Personal information
- Full name: Christopher Gavin Benjamin
- Born: 29 April 1999 (age 27) Johannesburg, Gauteng, South Africa
- Batting: Right-handed
- Bowling: Right-arm medium
- Role: Wicket-keeper

Domestic team information
- 2019: Durham MCCU
- 2021–2024: Warwickshire (squad no. 12)
- 2022: → Durham (on loan)
- 2021–2023: Birmingham Phoenix
- 2025: MI Cape Town
- 2025: Kent
- FC debut: 26 March 2019 Durham MCCU v Durham
- LA debut: 22 July 2021 Warwickshire v Glamorgan

Career statistics
| Competition | FC | LA | T20 |
| Matches | 26 | 18 | 75 |
| Runs scored | 1463 | 400 | 998 |
| Batting average | 35.68 | 28.57 | 19.96 |
| 100s/50s | 3/7 | 0/3 | 0/3 |
| Top score | 127 | 75 | 68* |
| Catches/stumpings | 31/0 | 9/0 | 33/0 |
- Source: Cricinfo, 16 June 2026

= Chris Benjamin (cricketer) =

South African cricketer

Christopher Gavin Benjamin (born 29 April 1999) is a South African cricketer who plays for Kent County Cricket Club. He made his first-class debut on 26 March 2019, for Durham MCCU against Durham, as part of the Marylebone Cricket Club University fixtures. In July 2021, he was awarded a rookie contract with Warwickshire County Cricket Club. He made his Twenty20 debut on 18 July 2021, for Birmingham Bears in the 2021 T20 Blast.

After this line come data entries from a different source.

(* ===== verification/CatApp.v ===== *)
(** * The catalog's use cases (src/internal/catalog/app)

    Each handler of app.go. What it asks business - whether the caller may
    work on the branch, whether staff work there - is the interface
    [Access]. *)
From S2P Require Import Prelude GoTime GoText Shared Tables Catalog CatStore.
Open Scope Z_scope.

Inductive Role := RoleManager | RoleBarber.

Class Access := {
  Access_Branch : UserID → BusinessID → BranchID → Role → res cat_error unit;
  Access_StaffAtBranch : BusinessID → BranchID → list StaffID → res cat_error unit }.

(** ** Commands *)

Record BranchRef := MkRef { Actor : UserID; Ref_Business : BusinessID; Ref_Branch : BranchID }.
Record MoneyInput := MkMoneyInput { mi_Amount : Z; mi_Currency : string }.
Record Name := MkName { n_Ar : string; n_En : string }.

Record CreateService := MkCreateService {
  cs_Ref : BranchRef; cs_Category : string; cs_Name : Name; cs_Description : Description; cs_Duration : Duration; cs_Price : MoneyInput;
  cs_SortOrder : Z }.

Record UpdateServiceCmd := MkUpdateService {
  us_Ref : BranchRef; us_Service : ServiceID; us_ExpectedVersion : Z; us_Category : option string; us_Name : option Name;
  us_Description : option Description; us_Duration : option Duration; us_Price : option MoneyInput; us_SortOrder : option Z;
  us_Active : option bool }.

Record OfferingInput := MkOfferingInput { oi_Staff : StaffID; oi_Price : option MoneyInput; oi_Duration : option Duration }.

Record SetOfferingsCmd := MkSetOfferings { so_Ref : BranchRef; so_Service : ServiceID; so_ExpectedVersion : Z; so_Offerings : list OfferingInput }.

(** ** Values from commands *)

Definition money (m : MoneyInput) : res cat_error Money := res_map_err (λ _, ErrInvalidPrice) (NewMoney (mi_Amount m) (mi_Currency m)).

Definition details (category : string) (name : Name) (desc : Description) (duration : Duration) (price : MoneyInput) (sort : Z)
    : res cat_error ServiceDetails :=
  let! text := res_map_err ErrLocalized (NewLocalizedText (n_Ar name) (n_En name)) in
  let! p := money price in
  Ok (MkDetails category text desc duration p sort).

(** [cmd.apply]: the command's fields over the current ones. *)
Definition apply (cmd : UpdateServiceCmd) (s : Service) : res cat_error (ServiceDetails * bool) :=
  let d := sv_details s in
  let! name := match us_Name cmd with
               | None => Ok (d_Name d)
               | Some n => res_map_err ErrLocalized (NewLocalizedText (n_Ar n) (n_En n))
               end in
  let! price := match us_Price cmd with None => Ok (d_Price d) | Some m => money m end in
  Ok (MkDetails (default (d_Category d) (us_Category cmd)) name (default (d_Description d) (us_Description cmd))
        (default (d_Duration d) (us_Duration cmd)) price (default (d_SortOrder d) (us_SortOrder cmd)),
      default (sv_active s) (us_Active cmd)).

(** ** Handlers *)

Section Handlers.
Context `{UuidLib} `{Access}.

Definition Categories_handler : list Category := Shared.Categories.

Definition Create (db : CatDB) (now : time) (newID : ServiceID) (cmd : CreateService) : res cat_error (Service * CatDB) :=
  let r := cs_Ref cmd in
  let! _ := Access_Branch (Actor r) (Ref_Business r) (Ref_Branch r) RoleManager in
  let! d := details (cs_Category cmd) (cs_Name cmd) (cs_Description cmd) (cs_Duration cmd) (cs_Price cmd) (cs_SortOrder cmd) in
  let! s := NewService newID (Ref_Business r) (Ref_Branch r) d now in
  let! db := Add db s in
  Ok (s, db).

Definition List_handler (db : CatDB) (r : BranchRef) : res cat_error (list Service) :=
  let! _ := Access_Branch (Actor r) (Ref_Business r) (Ref_Branch r) RoleBarber in
  List_services db (Ref_Business r) (Ref_Branch r).

Definition Update_handler (db : CatDB) (now : time) (cmd : UpdateServiceCmd) : res cat_error (Service * CatDB) :=
  let r := us_Ref cmd in
  let! _ := Access_Branch (Actor r) (Ref_Business r) (Ref_Branch r) RoleManager in
  Update db (Ref_Business r) (Ref_Branch r) (us_Service cmd) (us_ExpectedVersion cmd) (λ s,
    let! da := apply cmd s in
    Edit s da.1 da.2 now).

Definition to_offering (i : OfferingInput) : res cat_error Offering :=
  let! price := match oi_Price i with None => Ok None | Some m => let! p := money m in Ok (Some p) end in
  Ok (MkOffering (oi_Staff i) price (oi_Duration i)).

Definition SetOfferings_handler (db : CatDB) (now : time) (cmd : SetOfferingsCmd) : res cat_error (Service * CatDB) :=
  let r := so_Ref cmd in
  let! _ := Access_Branch (Actor r) (Ref_Business r) (Ref_Branch r) RoleManager in
  let! offerings := res_mapM to_offering (so_Offerings cmd) in
  check! negb (MaxOfferings <? length offerings)%nat else ErrTooManyOfferings in
  let! _ := Access_StaffAtBranch (Ref_Business r) (Ref_Branch r) (oi_Staff <$> so_Offerings cmd) in
  Update db (Ref_Business r) (Ref_Branch r) (so_Service cmd) (so_ExpectedVersion cmd) (λ s, SetOfferings s offerings now).

(** ** What other modules ask *)

Definition staff_id_order (a b : StaffID) : bool := String.leb (ID_String a) (ID_String b).

(** [slices.Compact]: of equal neighbours the first stays. *)
Fixpoint Compact {A} `{EqDecision A} (l : list A) : list A :=
  match l with
  | [] => []
  | x :: l =>
      match l with
      | y :: _ => if bool_decide (x = y) then Compact l else x :: Compact l
      | [] => [x]
      end
  end.

Definition PerformingStaff (db : CatDB) (business : BusinessID) (branch : BranchID) : res cat_error (list StaffID) :=
  let! ss := List_services db business branch in
  Ok (Compact (sort_by staff_id_order (ss ≫= λ s, if sv_active s then o_Staff <$> sv_offerings s else []))).

Record Performer := MkPerformer { pf_Staff : StaffID; pf_Duration : Duration; pf_Price : Money }.
Record MenuItem := MkMenuItem { mn_ID : ServiceID; mn_Name : LocalizedText; mn_Performers : list Performer }.

Definition performer (d : ServiceDetails) (o : Offering) : Performer :=
  MkPerformer (o_Staff o) (DurationOr o (d_Duration d)) (PriceOr o (d_Price d)).

Definition Menu (db : CatDB) (business : BusinessID) (branch : BranchID) : res cat_error (list MenuItem) :=
  let! ss := List_services db business branch in
  Ok (omap (λ s, if negb (sv_active s) then None
                 else let d := sv_details s in Some (MkMenuItem (sv_id s) (d_Name d) (performer d <$> sv_offerings s))) ss).
End Handlers.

He made his List A debut on 22 July 2021, for Warwickshire in the 2021 Royal London One-Day Cup.

Benjamin was a last minute addition to the Birmingham Phoenix team for the 2021 season of The Hundred, replacing injured Warwickshire teammate Adam Hose just one day before the tournament was due to begin. He received wide praise for his performance in the Phoenix's first match, scoring 24 runs in 15 balls against the London Spirit to secure a three-wicket victory. In August 2021, in the 2021 County Championship, Benjamin scored his maiden century in first-class cricket.

Benjamin attended St. Andrew's College, Grahamstown. In April 2022, he was bought by the Birmingham Phoenix for the 2022 season of The Hundred.

In September 2024, Benjamin left Warwickshire to join Kent on a three-year contract.